2. Exfoliation tools like loofahs and sponges – natural or plastic loofahs should be replaced around two to four weeks tops! These are always wet and prone to molds.

3. Treatment creams with acids like retinol, glycolic, and Vitamin C expire within six months.

4. Lip balms and concealers usually last around six months to a year. Better to use a stick than jar for these types of products so you don’t have to apply then with your fingers. Jars can be contaminated with bacteria easily if used with dirty fingers.

 

Stuff that has longer shelf life:

1. The shelf life of a compact powder actually varies on how you take care of it. It usually lasts one to two years. How to determine if it’s still good to use? The powder does not have this grease-like gloss on top. This usually happens when you transfer oil from your face to the compact. Eww.

2. Stuff in your bathroom are usually made a little longer to last. Shampoos, conditioners, hair gels, shaving cream and toothpastes should usually go to the bin every two years. 

3. Most sunblocks are made to last for at least three years. FDA usually requires all sunscreens to have expiration marks on the bottle for reference. Look for it and conform.

4. Lotions usually last for three years. Although expired lotion don’t necessarily harm the skin, its effectivity will be less than a fresh batch.

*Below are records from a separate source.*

(** * Fabric Erisc Data Mover (EDM): flow control of the sender and receiver
      channels

    A shallow embedding of
    [ttnn/cpp/ttnn/operations/ccl/kernels/edm_fabric/fabric_erisc_datamover.cpp]:
    the sender channel step, the receiver channel step, the drain test and
    the main control loop, together with the properties the design
    document states about them.

    Conventions.
    - Machine integers are [Z].  Channel pointers wrap; the wrap-around is
      written out with [Z.modulo].  Stream registers hold small packet
      counts and are kept as plain [Z].
    - Everything the kernel does to the outside world (Ethernet writes, NOC
      writes, the call of [run_routing]) and every access to a stream
      register is recorded as an [Event]; a step returns the events it
      issued in program order.
    - Everything the kernel polls from the outside world inside one step
      (the Ethernet transmit queue, the NOC flush status, the capacity of
      the downstream EDM) is an argument of the step.
    - [std::array<T, 2>] is [Array2 T]; indexing outside [{0, 1}] is
      undefined in C++ and [None] here, so the steps that index by a value
      read from memory live in [option].
    - [ASSERT] is compiled out of release kernels and is not executed; the
      condition of the one assertion that matters is kept as a predicate.
    - Parameters that a function does not use, addresses and debug prints
      are left out. *)

From Stdlib Require Import ZArith List Bool Lia.
Import ListNotations.
Local Open Scope Z_scope.

(** ** Data structures, types, enums and constants *)

(** Modelled from the spec: the packet header of
    [fabric_edm_packet_header.hpp] (not part of the sources at hand).  The
    fields follow section 3 of the design document: routing fields, session
    fields, multicast hop-depth counters and the source-channel id. *)
Record PacketHeader := mkPacketHeader {
  dst_mesh_id : Z;
  dst_device_id : Z;
  forwarding_flags : Z;
  payload_size_bytes : Z;
  checksum : Z;
  command : Z;
  target_address : Z;
  mcast_hop_depth : list Z;
  src_ch_id : Z
}.

Definition set_src_ch_id (h : PacketHeader) (i : Z) : PacketHeader :=
  mkPacketHeader (dst_mesh_id h) (dst_device_id h) (forwarding_flags h)
    (payload_size_bytes h) (checksum h) (command h) (target_address h)
    (mcast_hop_depth h) i.

(** The template and compile-time arguments of the kernel, and the pieces
    of the headers it includes that are not part of the sources at hand. *)
Record FabricConfig := mkFabricConfig {
  SWITCH_INTERVAL : Z;
  SENDER_NUM_BUFFERS : Z;
  RECEIVER_NUM_BUFFERS : Z;
  enable_packet_header_recording : bool;
  enable_fabric_counters : bool;
  PTR_BITS : Z;
  header_size_bytes : Z;
  packet_must_be_consumed_locally : PacketHeader -> bool;
  packet_must_be_forwarded_to_next_chip : PacketHeader -> bool;
  open_connection_value : Z;
  close_connection_request_value : Z
}.

Definition to_receiver_pkts_sent_id : Z := 0.
Definition to_sender_0_pkts_acked_id : Z := 1.
Definition to_sender_1_pkts_acked_id : Z := 2.
Definition to_sender_0_pkts_completed_id : Z := 3.
Definition to_sender_1_pkts_completed_id : Z := 4.

Definition NUM_SENDER_CHANNELS : Z := 2.

(** [std::array<T, NUM_SENDER_CHANNELS>] *)
Record Array2 (T : Type) := mkArray2 { elt0 : T; elt1 : T }.
Arguments mkArray2 {T} _ _.
Arguments elt0 {T} _.
Arguments elt1 {T} _.

Definition array_get {T : Type} (a : Array2 T) (i : Z) : option T :=
  if i =? 0 then Some (elt0 a) else if i =? 1 then Some (elt1 a) else None.

Definition array_set {T : Type} (a : Array2 T) (i : Z) (v : T) : Array2 T :=
  if i =? 0 then mkArray2 v (elt1 a)
  else if i =? 1 then mkArray2 (elt0 a) v else a.

Definition to_sender_packets_acked_streams : Array2 Z :=
  mkArray2 to_sender_0_pkts_acked_id to_sender_1_pkts_acked_id.

Definition to_sender_packets_completed_streams : Array2 Z :=
  mkArray2 to_sender_0_pkts_completed_id to_sender_1_pkts_completed_id.

(** The stream registers of this core, by stream id. *)
Definition StreamRegs := Z -> Z.

Definition get_ptr_val (regs : StreamRegs) (stream_id : Z) : Z := regs stream_id.

(** The stream hardware adds the written value to the register. *)
Definition increment_local_update_ptr_val (regs : StreamRegs) (stream_id val : Z)
  : StreamRegs :=
  fun s => if s =? stream_id then regs s + val else regs s.

Definition init_ptr_val (regs : StreamRegs) (stream_id val : Z) : StreamRegs :=
  fun s => if s =? stream_id then val else regs s.

(** Modelled from the spec: [tt::fabric::ChannelBufferPointer] of
    [fabric_erisc_datamover_channels.hpp] (not part of the sources at
    hand).  Section 4.2 of the design document: a counter whose arithmetic
    is modulo a power of two wider than the buffer count. *)
Record ChannelBufferPointer := mkPtr { ptr : Z }.

Record OutboundReceiverChannelPointers := mkOutbound {
  wrptr : ChannelBufferPointer;
  outbound_ack_ptr : ChannelBufferPointer;
  outbound_completion_ptr : ChannelBufferPointer
}.

Record ReceiverChannelPointers := mkReceiverPointers {
  wr_sent_ptr : ChannelBufferPointer;
  wr_flush_ptr : ChannelBufferPointer;
  ack_ptr : ChannelBufferPointer;
  completion_ptr : ChannelBufferPointer
}.

Inductive SenderState :=
| SENDER_DONE
| SENDER_SIGNALING_WORKER
| SENDER_WAITING_FOR_WORKER
| SENDER_SEND_CHANNEL_SYNC
| SENDER_WAIT_WORKER_HANDSHAKE
| SENDER_WAITING_FOR_ETH.

Inductive ReceiverState :=
| RECEIVER_DONE
| RECEIVER_SENDING_PAYLOAD
| RECEIVER_WAITING_FOR_WRITE_FLUSH
| RECEIVER_WAITING_FOR_ETH.

Definition ReceiverState_eqb (a b : ReceiverState) : bool :=
  match a, b with
  | RECEIVER_DONE, RECEIVER_DONE
  | RECEIVER_SENDING_PAYLOAD, RECEIVER_SENDING_PAYLOAD
  | RECEIVER_WAITING_FOR_WRITE_FLUSH, RECEIVER_WAITING_FOR_WRITE_FLUSH
  | RECEIVER_WAITING_FOR_ETH, RECEIVER_WAITING_FOR_ETH => true
  | _, _ => false
  end.

(** [enum PacketLocalForwardType : uint8_t] *)
Definition PACKET_FORWARD_INVALID : Z := 0.
Definition PACKET_FORWARD_LOCAL_ONLY : Z := 1.
Definition PACKET_FORWARD_REMOTE_ONLY : Z := 2.
Definition PACKET_FORWARD_LOCAL_AND_REMOTE : Z := 3.

(** Modelled from the spec: [tt::fabric::TerminationSignal] (declared in a
    header that is not part of the sources at hand); section 3 gives its
    three values. *)
Inductive TerminationSignal :=
| KEEP_RUNNING
| GRACEFULLY_TERMINATE
| IMMEDIATELY_TERMINATE.

(** Modelled from the spec: [tt::fabric::EthChannelBuffer]; section 4.1:
    a ring of slots addressed by slot index, each holding one packet. *)
Record EthChannelBuffer := mkChannel { get_packet_header : Z -> PacketHeader }.

Definition set_packet_header (b : EthChannelBuffer) (i : Z) (h : PacketHeader)
  : EthChannelBuffer :=
  mkChannel (fun j => if j =? i then h else get_packet_header b j).

(** Modelled from the spec: [tt::fabric::EdmChannelWorkerInterface]; the
    three local pointers are named in the source, [remote_producer_wrptr]
    and [connection_live_semaphore] are the words the worker writes
    (sections 3 and 4.3), [edm_rdptr] is the field of the connection record
    that teardown fills in (section 4.4e). *)
Record EdmChannelWorkerInterface := mkWorkerInterface {
  local_wrptr : ChannelBufferPointer;
  local_ackptr : ChannelBufferPointer;
  local_rdptr : ChannelBufferPointer;
  remote_producer_wrptr : Z;
  connection_live_semaphore : Z;
  edm_rdptr : Z
}.

(** Modelled from the spec: [tt::fabric::WorkerToFabricEdmSender], the
    connection to the downstream EDM, seen through the one query the
    receiver makes: whether the downstream channel can take a packet now. *)
Record WorkerToFabricEdmSender := mkDownstream { edm_has_space_for_packet : bool }.

(** What a step does to the outside world and to the stream registers, in
    program order. *)
Inductive Event :=
| ev_get_ptr_val (stream_id value : Z)
| ev_increment_local_update_ptr_val (stream_id val : Z)
| ev_remote_update_ptr_val (stream_id val : Z)
| ev_eth_send_bytes (src_slot dest_slot : Z) (packet : PacketHeader) (num_bytes : Z)
| ev_validate (packet : PacketHeader)
| ev_record_packet_header (packet : PacketHeader)
| ev_update_worker_copy_of_read_ptr (value : Z)
| ev_teardown_connection (last_edm_rdptr_value : Z)
| ev_add_connection
| ev_execute_chip_unicast_to_local_chip (packet : PacketHeader)
| ev_forward_payload_to_downstream_edm (packet : PacketHeader)
| ev_eth_clear_sender_channel_ack (buffer_index : Z)
| ev_run_routing.

Definition obind {A B : Type} (c : option A) (k : A -> option B) : option B :=
  match c with Some a => k a | None => None end.

Notation "x <- c ;; k" := (obind c (fun x => k))
  (at level 61, c at next level, right associativity).
Notation "' p <- c ;; k" := (obind c (fun p => k))
  (at level 61, p pattern, c at next level, right associativity).

Section Model.
Variable cfg : FabricConfig.

(** ** Pointer tracker (section 4.2) *)

Definition ptr_wrap : Z := 2 ^ PTR_BITS cfg.

Definition get_ptr (p : ChannelBufferPointer) : Z := ptr p.

Definition increment_n (p : ChannelBufferPointer) (k : Z) : ChannelBufferPointer :=
  mkPtr ((ptr p + k) mod ptr_wrap).

Definition increment (p : ChannelBufferPointer) : ChannelBufferPointer :=
  increment_n p 1.

Definition get_buffer_index (NUM_BUFFERS : Z) (p : ChannelBufferPointer) : Z :=
  ptr p mod NUM_BUFFERS.

(** [p.distance_behind(leading)] *)
Definition distance_behind (p leading : ChannelBufferPointer) : Z :=
  (ptr leading - ptr p) mod ptr_wrap.

Definition is_caught_up_to (p leading : ChannelBufferPointer) : bool :=
  ptr p =? ptr leading.

(** ** Methods of [OutboundReceiverChannelPointers] *)

Definition has_space_for_packet (o : OutboundReceiverChannelPointers) : bool :=
  distance_behind (outbound_completion_ptr o) (wrptr o) <? RECEIVER_NUM_BUFFERS cfg.

Definition has_unacknowledged_eth_packets (o : OutboundReceiverChannelPointers) : bool :=
  negb (get_ptr (outbound_ack_ptr o) =? get_ptr (wrptr o)).

Definition has_incomplete_eth_packets (o : OutboundReceiverChannelPointers) : bool :=
  negb (get_ptr (outbound_completion_ptr o) =? get_ptr (wrptr o)).

Definition has_unacknowledged_or_incomplete_eth_packets
  (o : OutboundReceiverChannelPointers) : bool :=
  has_incomplete_eth_packets o || has_unacknowledged_eth_packets o.

(** ** Methods of [EdmChannelWorkerInterface] *)

(** Modelled from the spec: the channel has a payload it has not sent yet;
    the header comment of the kernel gives the test,
    [local_wrptr != remote_sender_wrptr]. *)
Definition has_unsent_payload (w : EdmChannelWorkerInterface) : bool :=
  negb (get_ptr (local_wrptr w) =? remote_producer_wrptr w).

(** Modelled from the spec: every packet the channel sent over the link has
    been completed by the receiver: the read pointer, which completions
    advance, has caught up with the write pointer, which sends advance. *)
Definition all_eth_packets_completed (w : EdmChannelWorkerInterface) : bool :=
  is_caught_up_to (local_rdptr w) (local_wrptr w).

(** Modelled from the spec: the liveness flag reads "connected". *)
Definition connection_is_live (w : EdmChannelWorkerInterface) : bool :=
  connection_live_semaphore w =? open_connection_value cfg.

(** Modelled from the spec: the liveness flag carries the teardown request
    of the worker. *)
Definition has_worker_teardown_request (w : EdmChannelWorkerInterface) : bool :=
  connection_live_semaphore w =? close_connection_request_value cfg.

(** Modelled from the spec: publishes the read pointer to the flow-control
    counter of the worker (sections 4.3 and 4.4c). *)
Definition update_worker_copy_of_read_ptr (w : EdmChannelWorkerInterface) : list Event :=
  [ev_update_worker_copy_of_read_ptr (get_ptr (local_rdptr w))].

(** Modelled from the spec: writes the read pointer to the connection
    record (section 4.4e). *)
Definition teardown_connection (w : EdmChannelWorkerInterface) (last_edm_rdptr_value : Z)
  : EdmChannelWorkerInterface * list Event :=
  (mkWorkerInterface (local_wrptr w) (local_ackptr w) (local_rdptr w)
     (remote_producer_wrptr w) (connection_live_semaphore w) last_edm_rdptr_value,
   [ev_teardown_connection last_edm_rdptr_value]).
Lemma draw_from_range p table g :
  0 < max_val p → List.length table = Z.to_nat (max_val p) →
  in_alphabet p (draw_from table g).1.
Proof.
  intros Hmax Hlen. unfold draw_from, in_alphabet. run_R.
  destruct (uniform g) as [u g1]. simpl.
  assert (table ≠ []) as Hne by (intros ->; simpl in Hlen; lia).
  pose proof (pick_lt table (u * total table)%Q Hne). lia.
Qed.

Lemma marginal_table_length p kept eps i :
  List.length (marginal_table p kept eps i) = Z.to_nat (max_val p).
Proof. unfold marginal_table. by rewrite length_fmap, alphabet_length. Qed.

Lemma conditional_table_length p kept eps child parent pv :
  List.length (conditional_table p kept eps child parent pv) = Z.to_nat (max_val p).
Proof. unfold conditional_table. by rewrite length_fmap, alphabet_length. Qed.

Lemma sample_edges_valid p kept eps es s g :
  0 < max_val p → valid_state p s → valid_state p (sample_edges p kept eps es s g).1.
Proof.
  intros Hmax. revert s g. induction es as [|[parent child] rest IH]; intros s g Hs; [done|].
  run_R.
  pose proof (draw_from_range p
                (conditional_table p kept eps child parent (value_at s parent)) g Hmax
                (conditional_table_length _ _ _ _ _ _)) as Hv.
  destruct (draw_from (conditional_table p kept eps child parent (value_at s parent)) g)
    as [v g1]. simpl in Hv.
  apply IH. destruct Hs as [Hl Hall].
  split; [by rewrite length_insert|by apply Forall_insert].
Qed.

Lemma sample_state_valid p tree kept eps g :
  valid_problem p → valid_state p (sample_state p tree kept eps g).1.
Proof.
  intros (Hlen & Hmax & Htsp). unfold sample_state. run_R.
  pose proof (draw_from_range p (marginal_table p kept eps (root tree)) g Hmax
                (marginal_table_length _ _ _ _)) as Hv.
  destruct (draw_from (marginal_table p kept eps (root tree)) g) as [v g1]. simpl in Hv.
  apply sample_edges_valid; [done|].
  split; [by rewrite length_insert, length_replicate|].
  apply Forall_insert; [|done]. apply Forall_replicate. unfold in_alphabet. lia.
Qed.

Lemma sample_population_valid p tree kept eps n g :
  valid_problem p →
  List.length (sample_population p tree kept eps n g).1 = n
  ∧ Forall (valid_state p) (sample_population p tree kept eps n g).1.
Proof.
  intros Hp. revert g. induction n as [|n IH]; intros g; [by split|].
  run_R. pose proof (sample_state_valid p tree kept eps g Hp) as Hs.
  destruct (sample_state p tree kept eps g) as [s g1]. specialize (IH g1).
  destruct (sample_population p tree kept eps n g1) as [rest g2]. simpl in *.
  destruct IH as [Hl Hall]. split; [simpl; lia|by constructor].
Qed.

(** C6: for a valid discrete problem, every state that [random_state],
    [random_neighbor], [mutate] and the sampling of MIMIC produce has the
    declared length and every value in the declared alphabet, and so has
    every state a search can come to hold by any sequence of these
    operators. *)
Theorem operators_keep_encoding p :
  valid_problem p →
  (∀ g, valid_state p (random_state p g).1)
  ∧ (∀ s g, valid_state p s → valid_state p (random_neighbor p s g).1)
  ∧ (∀ s mutation_prob g,
       valid_state p s → valid_state p (mutate p s mutation_prob g).1)
  ∧ (∀ tree kept pseudocount g,
       valid_state p (sample_state p tree kept pseudocount g).1)
  ∧ (∀ tree kept pseudocount pop_size g,
       List.length (sample_population p tree kept pseudocount pop_size g).1 = pop_size
       ∧ Forall (valid_state p) (sample_population p tree kept pseudocount pop_size g).1)
  ∧ (∀ s, produced p s → valid_state p s).
Proof.
  intros Hp. split; [|split; [|split; [|split; [|split]]]].
  - intros g. by apply random_state_valid.
  - intros s g Hs. by apply random_neighbor_valid.
  - intros s prob g Hs. by apply mutate_valid.
  - intros tree kept eps g. by apply sample_state_valid.
  - intros tree kept eps n g. by apply sample_population_valid.
  - intros s Hs. induction Hs as [g|s g Hs IH|s prob g Hs IH|tree kept eps g].
    + by apply random_state_valid.
    + by apply random_neighbor_valid.
    + by apply mutate_valid.
    + by apply sample_state_valid.
Qed.

Lemma operators_keep_encoding_witness :
  valid_problem five_cities
  ∧ valid_state five_cities (random_state five_cities sample_rng).1
  ∧ valid_state five_cities
      (random_neighbor five_cities (random_state five_cities sample_rng).1 sample_rng).1.
Proof.
  assert (valid_problem five_cities) as Hp.
  { split; [reflexivity|]. split; [reflexivity|]. intros _. reflexivity. }
  split; [exact Hp|].
  pose proof (operators_keep_encoding five_cities Hp) as (Hstate & Hneighbor & _).
  split; [apply Hstate|]. apply Hneighbor, Hstate.
Defined.

(** * Further properties of the generator *)

Lemma unit_check_not_finite f :
  (f = FNan ∨ ∃ negative, f = FInf negative) → unit_check f = false.
Proof. intros [->|[[] ->]]; reflexivity. Qed.

Section ContinuousPeaksGeneratorOutcomes.
Context `{Numpy}.

Lemma generate_seed_step seed size t_pct g :
  valid_args size t_pct = true →
  generate seed size t_pct g =
    match np_random_seed seed with
    | inl e => (inl e, g)
    | inr g' =>
        (inr {| length := default 0 (int_value size); fitness_fn := ContinuousPeaks t_pct;
                maximize := true; max_val := 2 |}, g')
    end.
Proof.
  intros Hv. rewrite generate_checked by done.
  apply valid_args_spec in Hv as (Hsize & _ & _).
  unfold mbind, M_bind, seed_global.
  destruct (np_random_seed seed) as [e|g'] eqn:Hseed; [done|]. simpl.
  destruct (DiscreteOpt_init_positive size (ContinuousPeaks t_pct) g' Hsize)
    as (n & Hn & ->).
  by rewrite Hn.
Qed.

(** The checks of [generate] in the order the code makes them: a size that
    is not a positive integer is reported first, whatever [t_pct] and the
    seed are; then a [t_pct] that is not a float, by the name of its type;
    then a float outside [0,1], a NaN or an infinity, by its value. Each
    message carries what the code interpolates into it. *)
Theorem generate_check_order seed size t_pct (g : RandomState) :
  (¬ positive_int size →
     generate seed size t_pct g =
       (inl (ValueError [Lit "Size must be a positive integer. Got "; Fmt size]), g))
  ∧ (positive_int size → isinstance_float t_pct = false →
     generate seed size t_pct g =
       (inl (ValueError [Lit "Threshold percentage must be a float. Got ";
                         Fmt (PyStr (type_name t_pct))]), g))
  ∧ (∀ f, positive_int size → t_pct = PyFloat f →
       (¬ in_unit_interval t_pct ∨ f = FNan ∨ ∃ negative, f = FInf negative) →
       generate seed size t_pct g =
         (inl (ValueError [Lit "Threshold percentage must be between 0 and 1. Got ";
                           Fmt t_pct]), g)).
Proof.
  split; [|split].
  - by apply generate_bad_size.
  - by apply generate_not_float.
  - intros f Hsize -> Hout. rewrite generate_float by done.
    destruct (unit_check f) eqn:Hc; [|done].
    exfalso. destruct Hout as [Hout|Hout].
    + by apply Hout, unit_check_spec.
    + rewrite (unit_check_not_finite f Hout) in Hc. discriminate.
Qed.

5. Fragrance enthusiasts, rejoice! Perfume is one of the longest-lasting products in your kit. They could last until eight to ten years when stored properly! Keep them out of high temperature and direct sunlight so you can still enjoy them till the next decade.

 

Quick reference:

  • If it smells funny, has different consistency compared to how you bought it, throw it!
  • All-natural-ingredient products expire quicker than those that are not.
  • If you don’t wash your hands often (which you should totally start doing), you should stick with pump-nozzle products for sanitary purposes.
  • Lastly, PLEASE read Period-After-Opening symbols and expiration dates, and carefully observe them! It’s better to use nothing than something that will give you a rash. This is also a way of keeping yourself consistent in using the products you bought. Use it up before you have to throw it out.